Lions practice infanticide, and the new comers arrived and promptly killed many of Black Foots cubs!

It caused chaos, and although a few months later we noticed a few females with cubs, we were not 100% sure who the father of these cubs was and at this point there were 3 distinct coalitions of male lions occupying the Salas pride territory!

With the females all starting to mate with the new males but not comprehending the new territorial boundaries we lost well over 10 cubs in a space of a few months.

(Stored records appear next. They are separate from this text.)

(* ===== verification/LsuSystem.v ===== *)
(** The copy commands of the host library on the simulated accelerator: the
    packets of lsu_memcpy and lsu_smemcpy (Aport.v), sent with the simulated
    stream library, switched to the two halves of a load-store unit, written
    to its registers, turned into DMA commands and run by its engines
    (LsuHw.v) move exactly the blocks the caller named. *)
From S2P Require Import Prelude Stream Aport AportProofs Axis LsuHw LsuHwProofs.
Open Scope Z_scope.

(** * From packets to DMA commands *)

(** A control half of the unit takes a packet: the registers and the access
    command from ctlreg, and the DMA commands from lsuctl, which reads the
    registers when it reads the command.  [busy] is whether the status write
    port is driven with [st], as it is from the first status on. *)
(* @src ip/sysc/lsu.h 180-197 lsuctl u_ctlreg *)
Definition take_packet (busy : bool) (st : Z) (regs : list Z) (q : list AXI_TC.t) : option (list Z * ACMD.t * list DMAC.t) :=
  '(regs, _, go, _) ← ctlreg.ct_command [busy] [st] regs q;
  acmd ← go;
  Some (regs, acmd, lsuctl.ct_command acmd regs).

(** The unit routes a packet to its loading (0) or storing (1) half. *)
(* @src ip/sysc/lsu.h 753-774 lsu u_ctree *)
Definition route (q : list AXI_TC.t) : option Z :=
  match q with
  | [] => None
  | f :: _ => if forallb (fun f' => csw_demux 2 f' =? csw_demux 2 f) q then Some (csw_demux 2 f) else None
  end.

(** The flits of a packet of the host library. *)
Definition packet_flits (port : Sysc.stream_t) (words : list Z) : list AXI_TC.t :=
  snd (Sysc.stream_send port words (4 * Z.of_nat (length words)) (Z.lor F_BEGP F_ENDP)).

(** The flits of the answers to the host: one packet a response, from the
    registers of the storing half. *)
Definition answers (regs : list Z) (l : list ACMD.t) : list AXI_TC.t := concat (map (fun a => ctlreg.ct_response a regs) l).

(** ** The header *)

Lemma hdr_of_header tdest tid tuser :
  in_word 8 tdest -> in_word 8 tid -> in_word 16 tuser ->
  Sysc.hdr_of (Lsu.header tdest tid tuser) = {| Sysc.tdest := tdest; Sysc.tid := tid; Sysc.tuser := tuser |}.
Proof. intros H1 H2 H3. unfold Sysc.hdr_of, Lsu.header, get_field. f_equal; Zbits. Qed.

Section Packet.
Context (port : Sysc.stream_t) (tdest tid len : Z) (ws : list Z).
Hypothesis tdest_ok : in_word 4 tdest.
Hypothesis tid_ok : in_word 4 tid.

Definition user : Z := Z.lor 200 len.
Definition hdr : Sysc.hdr_t := {| Sysc.tdest := tdest; Sysc.tid := tid; Sysc.tuser := user |}.

Lemma packet_flits_eq :
  in_word 3 len -> (length ws <= 7)%nat ->
  packet_flits port (Lsu.header tdest tid user :: ws) = Sysc.send_words hdr true ws.
Proof using tdest_ok tid_ok.
  intros Hl Hws. unfold packet_flits, Sysc.stream_send.
  replace (4 * Z.of_nat (length (Lsu.header tdest tid user :: ws)) / 4) with (Z.of_nat (S (length ws))) by (simpl length; div_lia).
  rewrite (wrap_id 32) by (split; lia). rewrite Nat2Z.id, take_ge by (simpl; lia).
  change (truthy (Z.land (Z.lor F_BEGP F_ENDP) F_BEGP)) with true. change (truthy (Z.land (Z.lor F_BEGP F_ENDP) F_ENDP)) with true. cbn [snd Sysc.m_hdr].
  rewrite hdr_of_header; [done|by apply (in_word_weaken 4)..|].
  apply in_word_lor; [lia|by vm_compute|by apply (in_word_weaken 3)].
Qed.
End Packet.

One loss which took place in our camp, a terrified cub took safety over 20ft up this tree in camp, and perched precariously there for many hours before it came down. At the moment it descended we were not close by and we have not seen it since!  Its mother spent days calling for it up and down the sand river……the question was did it survive? And if so where did it go.

A hush in the roaring, and quietly and carefully we take a few strides away from the tent, we know there is a female below us in the riverbed. Right there, only metres from the tent, we find the perfect pug mark, the lionesses had left its pawmark embedded in the sand path to the plunge pool.

Kids so excited, surrounded by activity, try to message on the radio to main camp to share the experience, “lions at our tent below us in the river”.  As they messaged, I cast a thought back to the dark brave moments when I raced to the mess at 5am, and remembered the silhouette confirming that likely it was a lioness….not just a figure of my imagination!

It begun again, like a lion celebration, maybe it was…..The roaring was everywhere, and loud with the kids trying to record it on my phone!

We settled down on the plunge pool deck and watched our own private series of the lion king as dawn broke over the Mara/ Serengeti eco system. Wildebeest hesitant on the plains, lions roaring in a chorus around us, the reds and oranges of sunrise highlighting the water in the sand river and a flurry of birdlife. Our resident male buffalos very annoyed with the close presence of the pride, and wary of their possible demise, keeping a slow and agonizingly low profile!

lions fighting.png

 

The Salas pride is now very fragmented with some females choosing the invading males from Tanzania and some choosing new males that moved into the vacuum created by Black Foot’s death.

The morning calls were likely to be males calling back and forth to establish their new territories and females trying to establish who their alliance was with.

I try to remind my children this Mara/Serengeti eco system is one of the last real strongholds of lions in East Africa. The Mara alone boasts around 830 lions. BUT lions are threatened, and many say that in 20 years we may not be able to be graced with these invigorating experiences, the vibrating roar we can actually feel, their clear dominance echoing across the bush, and that feeling of their true power aptly named “ King of the beasts”.